> **Task requirements**: Could you retype, exactly as written, every line from the top of the records through the line that contains "credential_db = 0%nat /\"?

> **Extracted information**:
(** The challenge is issued, and the same assertion posted twice at once. *)
Definition replay : system (S := db) :=
  let post := H_verify (post_request (posted (bs "Y3JlZA"))) in
  let issued := foldl turn (accept (Sys credential_db []) (H_challenge HttpSamples.request))
                  (replicate 40 0%nat) in
  foldl turn (accept (accept issued post) post) (mjoin (replicate 80 [1; 2])%nat).

Definition statuses (y : system (S := db)) : list (list (Z + bytes)) :=
  (fun x => spoken (past x)) <$> clients y.

Example replay_statuses : statuses replay =
  [[inl 200]; [inr (bs "Set-Cookie"); inl 200]; [inl 401]].
Proof. vm_compute. reflexivity. Qed.

Lemma replay_reachable : reachable HttpSamples.conf credential_db replay.
Proof.
  unfold replay, reachable. etrans; [|apply turns_steps].
  do 2 (etrans; [|apply accept_steps, post_sizes]).
  etrans; [|apply turns_steps]. by apply accept_steps.
Qed.

(** The one draw pays for the one sign-in. *)
Lemma challenge_signs_in_once_witness :
  draws sample_nonce (clients replay) = 1%nat /\
  live (challenge_key_of (bs "webauthn:") sample_nonce) credential_db = 0%nat /\
  (length [1%nat] <= draws sample_nonce (clients replay)
                     + live (challenge_key_of (bs "webauthn:") sample_nonce) credential_db)%nat.
Proof.
  split_and!; [vm_compute; reflexivity..|].
  apply (challenge_signs_in_once HttpSamples.conf credential_db replay sample_nonce [1%nat]).
  - cbn. lia.
  - exact replay_reachable.
  - apply list.NoDup_singleton.
  - intros i ->%list_elem_of_singleton. eexists. split; [vm_compute; reflexivity|].
    split; [vm_compute; reflexivity|].
    eexists _, _, _, _, _. split_and!; [vm_compute; reflexivity..|].
    vm_compute. repeat (first [left|right]).
Defined.
(** Days since 1970-01-01 to year, month and day of the Gregorian calendar. *)
Definition civil (days : Z) : Z * Z * Z :=
  let z := days + 719468 in
  let era := z / 146097 in
  let doe := z mod 146097 in
  let yoe := (doe - doe / 1460 + doe / 36524 - doe / 146096) / 365 in
  let doy := doe - (365 * yoe + yoe / 4 - yoe / 100) in
  let mp := (5 * doy + 2) / 153 in
  let d := doy - (153 * mp + 2) / 5 + 1 in
  let m := if mp <? 10 then mp + 3 else mp - 9 in
  (yoe + era * 400 + (if m <=? 2 then 1 else 0), m, d).

(** [gmtime_r]: NULL when the year does not fit an [int]. *)
Definition gmtime_r (t : Z) : option tm :=
  let '(y, m, d) := civil (t / 86400) in
  let s := t mod 86400 in
  if (INT32_MIN <=? y - 1900) && (y - 1900 <=? INT32_MAX) then
    Some {| tm_year := y - 1900; tm_mon := m - 1; tm_mday := d;
            tm_hour := s / 3600; tm_min := s / 60 mod 60; tm_sec := s mod 60 |}
  else None.

(** [%m], [%d], [%H], [%M], [%S]. *)
Definition two_digits (z : Z) : bytes := [digit_char (z / 10); digit_char (z mod 10)].

(** [strftime(buf, size, "%Y-%m-%dT%H:%M:%SZ", &tm)]: [None] when it returns 0
    because text and NUL do not fit. *)
Definition strftime (size : Z) (t : tm) : option bytes :=
  let text := dec (tm_year t + 1900) ++ bs "-" ++ two_digits (tm_mon t + 1) ++ bs "-" ++
              two_digits (tm_mday t) ++ bs "T" ++ two_digits (tm_hour t) ++ bs ":" ++
              two_digits (tm_min t) ++ bs ":" ++ two_digits (tm_sec t) ++ bs "Z" in
  if zlen text <? size then Some text else None.

(** ** Texts *)

Definition usage_text : bytes := lines [
  bs "usage: auth-webauthn-admin <command> [options]";
  [];
  bs "commands:";
  bs "  register   register a credential from an AttestationResponse JSON";
  bs "  revoke     delete a credential by id";
  bs "  list       list a user's credentials";
  bs "  show       show one credential in detail";
  [];
  bs "common options (all commands):";
  bs "  --redis=<host:port>          Redis server (required)";
  bs "  --redis-password=<s|file:p>  Redis AUTH (literal or file:<path>)";
  bs "  --redis-db=<int>             Redis DB number (default 0)";
  bs "  --redis-timeout=<ms>         connect/command timeout (default " ++
    dec AUTH_WEBAUTHN_ADMIN_TIMEOUT_MS ++ bs ")";
  bs "  --key-prefix=<string>        Redis key prefix (default " ++ [Byte.x22] ++
    ngx_auth_webauthn_admin_default_prefix ++ [Byte.x22] ++ bs ")";
  [];
  bs "  -h, --help                   show help; --version prints version";
  [];
  bs "run 'auth-webauthn-admin <command> --help' for per-command options"].

Definition ngx_auth_webauthn_admin_usage (stderr : bool) : prog unit := fputs stderr usage_text.

Definition auth_webauthn_admin_alg_name (alg : Z) : bytes :=
  if alg =? NGX_AUTH_WEBAUTHN_COSE_ALG_ES256 then bs "ES256"
  else if alg =? NGX_AUTH_WEBAUTHN_COSE_ALG_EDDSA then bs "EdDSA"
  else if alg =? NGX_AUTH_WEBAUTHN_COSE_ALG_RS256 then bs "RS256"
  else bs "unknown".
(** From the response file's text to the credential. *)
Definition register_response (user_id rp_id_arg : bytes) (transports : ptr bytes) (require : Z)
    (body : bytes) : prog (option (ngx_auth_webauthn_credential_t * Z)) :=
  match nxe_json_parse_untrusted body with
  | None => print_error (bs "response file is not valid JSON") ;; Ret None
  | Some json =>
      call (res_hold R_JSON) ;;
      match nxe_json_object_get json (bs "response") with
      | None => register_fail (Some (bs "missing 'response' object"))
      | Some response =>
          if negb (nxe_json_is_object response) then
            register_fail (Some (bs "missing 'response' object")) else
          '(rc, client_data) <-
             ngx_auth_webauthn_admin_decode_member response (bs "clientDataJSON") ;;
          if negb (is_ok rc) then register_fail None else
          '(rc, att_obj) <-
             ngx_auth_webauthn_admin_decode_member response (bs "attestationObject") ;;
          if negb (is_ok rc) then register_fail None else
          register_attested user_id rp_id_arg transports require client_data att_obj
      end
  end.

(** Storing it; the JSON document is still held. *)
Definition register_store (ctx : auth_webauthn_admin_ctx_t)
    (cred : ngx_auth_webauthn_credential_t) (alg : Z) : prog Z :=
  out <- auth_webauthn_admin_connect ctx ;;
  if negb (is_ok out.1) then
    call (res_free R_JSON) ;; Ret AUTH_WEBAUTHN_ADMIN_EX_FAIL
  else
  let redis := out.2 in
  rc <- ngx_auth_webauthn_credential_put redis (Some tt) (Some (adm_key_prefix ctx)) (Some cred) ;;
  ngx_auth_webauthn_redis_close redis ;;
  call (res_free R_JSON) ;;
  if negb (is_ok rc) then
    print_error (bs "failed to store credential in Redis") ;; Ret AUTH_WEBAUTHN_ADMIN_EX_FAIL
  else
  let cid := cr_credential_id cred in
  let echo := Z.min (str_len cid) AUTH_WEBAUTHN_ADMIN_CID_ECHO in
  printf (bs "registered: cid=" ++ take (Z.to_nat echo) (str_bytes cid) ++
          (if AUTH_WEBAUTHN_ADMIN_CID_ECHO <? str_len cid then bs "..." else []) ++
          bs " alg=" ++ auth_webauthn_admin_alg_name alg ++ newline) ;;
  Ret AUTH_WEBAUTHN_ADMIN_EX_OK.

(** After the option loop. *)
Definition register_run (l : register_opts) : prog Z :=
  match ro_user_id l, ro_response_file l, ro_rp_id l with
  | Some user_id, Some _, Some rp_id_arg =>
      match require_of (ro_require l) with
      | None =>
          print_error (bs "--require-attestation expects none|packed") ;;
          Ret AUTH_WEBAUTHN_ADMIN_EX_USAGE
      | Some require =>
          '(rc, body) <- auth_webauthn_admin_read_file (ro_response_file l) ;;
          if negb (is_ok rc) then Ret AUTH_WEBAUTHN_ADMIN_EX_FAIL else
          cred <- register_response user_id rp_id_arg (ro_transports l) require (str_bytes body) ;;
          match cred with
          | None => Ret AUTH_WEBAUTHN_ADMIN_EX_FAIL
          | Some (cred, alg) => register_store (ro_ctx l) cred alg
          end
      end
  | _, _, _ =>
      print_error (bs "--user-id, --response-file and --rp-id are required") ;;
      Ret AUTH_WEBAUTHN_ADMIN_EX_USAGE
  end.

(** ** The commands and main *)

Context `{OPT : Getopt}.

Definition register_longopts : list longopt := option_table
  [(bs "user-id", OPT_USER_ID); (bs "response-file", OPT_RESPONSE_FILE); (bs "rp-id", OPT_RP_ID);
   (bs "require-attestation", OPT_REQUIRE_ATTESTATION); (bs "origin", OPT_ORIGIN);
   (bs "transports", OPT_TRANSPORTS)].

Definition auth_webauthn_admin_cmd_register (ctx : auth_webauthn_admin_ctx_t) (argv : list bytes)
    : prog Z :=
  out <- parse_opts register_step (getopt_long register_longopts argv)
           (Build_register_opts ctx NULL NULL NULL NULL NULL) ;;
  match out with
  | inl code => Ret code
  | inr l => register_run l
  end.

(** The commands with one option of their own. *)
Definition one_option_cmd (name : bytes) (own : Z) (usage : bool -> prog unit)
    (run : auth_webauthn_admin_ctx_t -> ptr bytes -> prog Z)
    (ctx : auth_webauthn_admin_ctx_t) (argv : list bytes) : prog Z :=
  out <- parse_opts (one_option_step own usage) (getopt_long (option_table [(name, own)]) argv)
           (ctx, NULL) ;;
  match out with
  | inl code => Ret code
  | inr (ctx, arg) => run ctx arg
  end.

Definition auth_webauthn_admin_cmd_revoke :=
  one_option_cmd (bs "credential-id") OPT_CREDENTIAL_ID ngx_auth_webauthn_admin_revoke_usage
    revoke_run.
Definition auth_webauthn_admin_cmd_list :=
  one_option_cmd (bs "user-id") OPT_USER_ID ngx_auth_webauthn_admin_list_usage list_run.
Definition auth_webauthn_admin_cmd_show :=
  one_option_cmd (bs "credential-id") OPT_CREDENTIAL_ID ngx_auth_webauthn_admin_show_usage show_run.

> **Result for this task**:
(** The challenge is issued, and the same assertion posted twice at once. *)
Definition replay : system (S := db) :=
  let post := H_verify (post_request (posted (bs "Y3JlZA"))) in
  let issued := foldl turn (accept (Sys credential_db []) (H_challenge HttpSamples.request))
                  (replicate 40 0%nat) in
  foldl turn (accept (accept issued post) post) (mjoin (replicate 80 [1; 2])%nat).

Definition statuses (y : system (S := db)) : list (list (Z + bytes)) :=
  (fun x => spoken (past x)) <$> clients y.

Example replay_statuses : statuses replay =
  [[inl 200]; [inr (bs "Set-Cookie"); inl 200]; [inl 401]].
Proof. vm_compute. reflexivity. Qed.

Lemma replay_reachable : reachable HttpSamples.conf credential_db replay.
Proof.
  unfold replay, reachable. etrans; [|apply turns_steps].
  do 2 (etrans; [|apply accept_steps, post_sizes]).
  etrans; [|apply turns_steps]. by apply accept_steps.
Qed.

(** The one draw pays for the one sign-in. *)
Lemma challenge_signs_in_once_witness :
  draws sample_nonce (clients replay) = 1%nat /\
  live (challenge_key_of (bs "webauthn:") sample_nonce) credential_db = 0%nat /\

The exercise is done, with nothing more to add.